Thursday, September 4, 2008

A Sorry Excuse for a Blog Entry

Unemployment wears well on me. I spent four days being a human slug at Beau’s Cape house (mostly having a stomach bug that interfered with my drinking, but otherwise tanning). While there, I spent a bit of quality time with Beau’s sister, She-ra, so named because she very casually does triathlons every few months making me think that she could probably pick me up and throw me if I got too rowdy. Plus she has style flair just like her namesake and if you aren’t impressed with the embellished toga/cape/Uggs combo, then I just don’t know how to reach you.

On Monday night, I found myself on the couch with She-ra and her friends who introduced me to a new substance to go with my ice cream. I’ve never tried it before because I thought it was shameful, detrimental to my overall health, and dangerous. They say you’re hooked after just one dose, and they’re right. I am speaking of course of The Hills which I will more than likely watch next Monday and every Monday thereafter while drooling a little from the side of my mouth.
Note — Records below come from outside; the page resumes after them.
(** X19.  With a shader manager attached and the registry invariant,
    [RenderScene] returns, and every one of its nine draws is made with
    texturing switched on and the sampler set to whatever [FindTextureSlot]
    gives for the tag selected for that draw: the slot of the texture, or -1
    when no texture with the tag is registered.  No draw falls back to a
    colour. *)
Theorem RenderScene_draws_textured (stack : nat → nat → OBJECT_MATERIAL F) (s : Stage F) :
  m_pShaderManager (scene (stage_world s)) = shader_address →
  registry_ok (stage_world s) →
  ∃ s', RenderScene stack s = Ok s' ∧
        length (events_since s s') = 9%nat ∧
        ∀ i d texture material,
          RenderScene_draws !! i = Some (d, texture, material) →
          ∃ seen slot,
            events_since s s' !! i = Some (MeshDrawn d seen) ∧
            FindTextureSlot texture (stage_world s) = Ok slot ∧
            seen !! g_UseTextureName = Some (UInt 1) ∧
            seen !! g_TextureValueName = Some (USampler2D slot).
Proof.
  intros Hptr Hok.
  destruct (RenderScene_returns stack s Hptr Hok) as (s' & Hframe & Hrun & _ & _).
  exists s'. split; [done|]. split; [|by apply (RenderScene_samplers stack)].
  destruct (run_frame _ _ _ Hrun) as (_ & _ & new & Hev & _ & Hlen).
  unfold events_since. by rewrite Hev, drop_app_length, Hlen.
Qed.
End Frame.

(** ** The materials and the texture scale of a frame *)
Section FrameMaterials.
Context {F : Type} `{GLfloat F}.

Ltac not_written := apply (bool_decide_unpack _); vm_compute; exact I.

(** The writes of a frame do not depend on the uninitialised locals once
    both materials are found. *)
Lemma RenderScene_body_stack (stack1 stack2 : nat → nat → OBJECT_MATERIAL F) (w : World F)
    (iw ip : nat) (wood plastic : OBJECT_MATERIAL F) :
  first_material_at (m_objectMaterials (scene w)) "wood" iw wood →
  first_material_at (m_objectMaterials (scene w)) "plastic" ip plastic →
  writes_of_all w (RenderScene_body stack1) = writes_of_all w (RenderScene_body stack2) ∧
  ∀ seen, draws_of_all w (RenderScene_body stack1) seen
            = draws_of_all w (RenderScene_body stack2) seen.
Proof.
  intros Hwood Hplastic.
  assert (Hw : ∀ material, FindMaterial "wood" material w
                             = Ok (true, copied_into material wood))
    by (intros; by apply (FindMaterial_found "wood" _ w iw)).
  assert (Hp : ∀ material, FindMaterial "plastic" material w
                             = Ok (true, copied_into material plastic))
    by (intros; by apply (FindMaterial_found "plastic" _ w ip)).
  split; [|intros seen];
    cbn [writes_of_all draws_of_all RenderScene_body RenderTableTop_body RenderMug_body
         RenderOffieDeskItem_body RenderTrashCan_body RenderScrapWood_body
         app fmap list_fmap concat writes_of drawn_by];
    rewrite !Hw, !Hp; reflexivity.
Qed.

(** Every draw of the frame is made with the first material of its tag. *)
Lemma RenderScene_materials (stack : nat → nat → OBJECT_MATERIAL F) (s s' : Stage F)
    (iw ip : nat) (wood plastic : OBJECT_MATERIAL F) :
  m_pShaderManager (scene (stage_world s)) = shader_address →
  registry_ok (stage_world s) →
  first_material_at (m_objectMaterials (scene (stage_world s))) "wood" iw wood →
  first_material_at (m_objectMaterials (scene (stage_world s))) "plastic" ip plastic →
  run (RenderScene_body stack) s = Ok s' →
  ∀ i d texture material,
    RenderScene_draws !! i = Some (d, texture, material) →
    ∃ seen m,
      events_since s s' !! i = Some (MeshDrawn d seen) ∧
      (material = "wood" ∧ m = wood ∨ material = "plastic" ∧ m = plastic) ∧
      seen !! "material.diffuseColor" = Some (UVec3 (diffuseColor m)) ∧
      seen !! "material.specularColor" = Some (UVec3 (specularColor m)) ∧
      seen !! "material.shininess" = Some (UFloat (shininess m)).
Proof.
  intros Hptr Hok Hwood Hplastic Hrun.
  assert (Hdraw : ∀ k j ind material d,
            material = "wood" ∨ material = "plastic" →
            RenderScene_body stack !! k = Some (CallSetShaderMaterial ind material) →
            RenderScene_body stack !! j = Some (CallDraw d) → (k < j)%nat →
            drop (S k) (take j (RenderScene_body stack)) = [] →
            ∃ seen m,
              events_since s s' !! length (draws_in (take j (RenderScene_body stack)))
                = Some (MeshDrawn d seen) ∧
              (material = "wood" ∧ m = wood ∨ material = "plastic" ∧ m = plastic) ∧
              seen !! "material.diffuseColor" = Some (UVec3 (diffuseColor m)) ∧
              seen !! "material.specularColor" = Some (UVec3 (specularColor m)) ∧
              seen !! "material.shininess" = Some (UFloat (shininess m))).
  { intros k j ind material d Hmaterial Hk Hj Hkj Hnil.
    assert (∃ i m, first_material_at (m_objectMaterials (scene (stage_world s))) material i m
                   ∧ (material = "wood" ∧ m = wood ∨ material = "plastic" ∧ m = plastic))
      as (i & m & Hfirst & Hwhich)
      by (destruct Hmaterial as [-> | ->]; [exists iw, wood | exists ip, plastic]; auto).
    assert (Hno : ∀ name, name ∉ may_write_all (drop (S k) (take j (RenderScene_body stack))))
      by (intros name; rewrite Hnil; apply not_elem_of_nil).
    assert (Hwrites : writes_of (stage_world s) (CallSetShaderMaterial ind material) =
                        [("material.diffuseColor", UVec3 (diffuseColor m));
                         ("material.specularColor", UVec3 (specularColor m));
                         ("material.shininess", UFloat (shininess m))]).
    { cbn [writes_of]. by rewrite (FindMaterial_found material ind _ i m Hfirst). }
    destruct (draw_sees_write _ k j _ d "material.diffuseColor" (UVec3 (diffuseColor m)) s s'
                Hptr Hok Hrun Hk Hj Hkj (Hno _)) as (seen & Hev & Hseen1);
      [by rewrite Hwrites|].
    destruct (draw_sees_write _ k j _ d "material.specularColor" (UVec3 (specularColor m))
                s s' Hptr Hok Hrun Hk Hj Hkj (Hno _)) as (seen2 & Hev2 & Hseen2);
      [by rewrite Hwrites|].
    destruct (draw_sees_write _ k j _ d "material.shininess" (UFloat (shininess m))
                s s' Hptr Hok Hrun Hk Hj Hkj (Hno _)) as (seen3 & Hev3 & Hseen3);
      [by rewrite Hwrites|].
    rewrite Hev in Hev2, Hev3. injection Hev2 as <-. injection Hev3 as <-.
    by exists seen, m. }
  intros i d texture material Hi.
  do 9 (destruct i as [|i];
        [injection Hi as <- <- <-;
         first [ eapply (Hdraw 2%nat 3%nat) | eapply (Hdraw 7%nat 8%nat)
               | eapply (Hdraw 11%nat 12%nat) | eapply (Hdraw 15%nat 16%nat)
               | eapply (Hdraw 20%nat 21%nat) | eapply (Hdraw 24%nat 25%nat)
               | eapply (Hdraw 29%nat 30%nat) | eapply (Hdraw 34%nat 35%nat)
               | eapply (Hdraw 39%nat 40%nat) ];
         [auto | reflexivity | reflexivity | lia | reflexivity]|]).
  done.
Qed.

(** X20.  With a shader manager attached, the registry invariant, and
    "wood" and "plastic" both defined, every draw of [RenderScene] is made
    with the three material uniforms holding the values of the first
    material that carries the tag selected for the draw. *)
Theorem RenderScene_draws_material (stack : nat → nat → OBJECT_MATERIAL F) (s : Stage F)
    (iw ip : nat) (wood plastic : OBJECT_MATERIAL F) :
  m_pShaderManager (scene (stage_world s)) = shader_address →
  registry_ok (stage_world s) →
  first_material_at (m_objectMaterials (scene (stage_world s))) "wood" iw wood →
  first_material_at (m_objectMaterials (scene (stage_world s))) "plastic" ip plastic →
  ∃ s', RenderScene stack s = Ok s' ∧
        ∀ i d texture material,
          RenderScene_draws !! i = Some (d, texture, material) →
          ∃ seen m,
            events_since s s' !! i = Some (MeshDrawn d seen) ∧
            (material = "wood" ∧ m = wood ∨ material = "plastic" ∧ m = plastic) ∧
            seen !! "material.diffuseColor" = Some (UVec3 (diffuseColor m)) ∧
            seen !! "material.specularColor" = Some (UVec3 (specularColor m)) ∧
            seen !! "material.shininess" = Some (UFloat (shininess m)).
Proof.
  intros Hptr Hok Hwood Hplastic.
  destruct (RenderScene_returns stack s Hptr Hok) as (s' & Hframe & Hrun & _ & _).
  exists s'. split; [done|].
  by apply (RenderScene_materials stack s s' iw ip).
Qed.

(** X21.  Under the same conditions the frame does not depend on what the
    uninitialised locals of [SetShaderMaterial] hold: two runs that differ
    only in them give the same state and the same draws. *)
Theorem RenderScene_ignores_locals (stack1 stack2 : nat → nat → OBJECT_MATERIAL F)
    (s : Stage F) (iw ip : nat) (wood plastic : OBJECT_MATERIAL F) :
  m_pShaderManager (scene (stage_world s)) = shader_address →
  registry_ok (stage_world s) →
  first_material_at (m_objectMaterials (scene (stage_world s))) "wood" iw wood →
  first_material_at (m_objectMaterials (scene (stage_world s))) "plastic" ip plastic →
  ∃ s', RenderScene stack1 s = Ok s' ∧ RenderScene stack2 s = Ok s'.
Proof.
  intros Hptr Hok Hwood Hplastic.
  destruct (RenderScene_body_stack stack1 stack2 (stage_world s) iw ip wood plastic)
    as [Hwrites Hdraws]; [done | done |].
  rewrite !RenderScene_run, !run_writes by done.
  rewrite Hwrites, Hdraws. eauto.
Qed.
In other news, I’ve jumped on the housewifery bandwagon to fight the threat of cabin fever. In my first day alone at the apartment, I got up early to pack Beau’s lunch, did all the laundry I could find, exorcised 2 liquefying tomatoes from the kitchen, and did that puttering thing where you find problems you didn’t even know existed when you had a life. Like dusty baseboards. Faced with the prospect of continuing on a cleaning rampage thereby becoming my father, I rounded yesterday afternoon off by reneging on every bad thing I ever said about Corporate America and trolling Craigslist for job openings.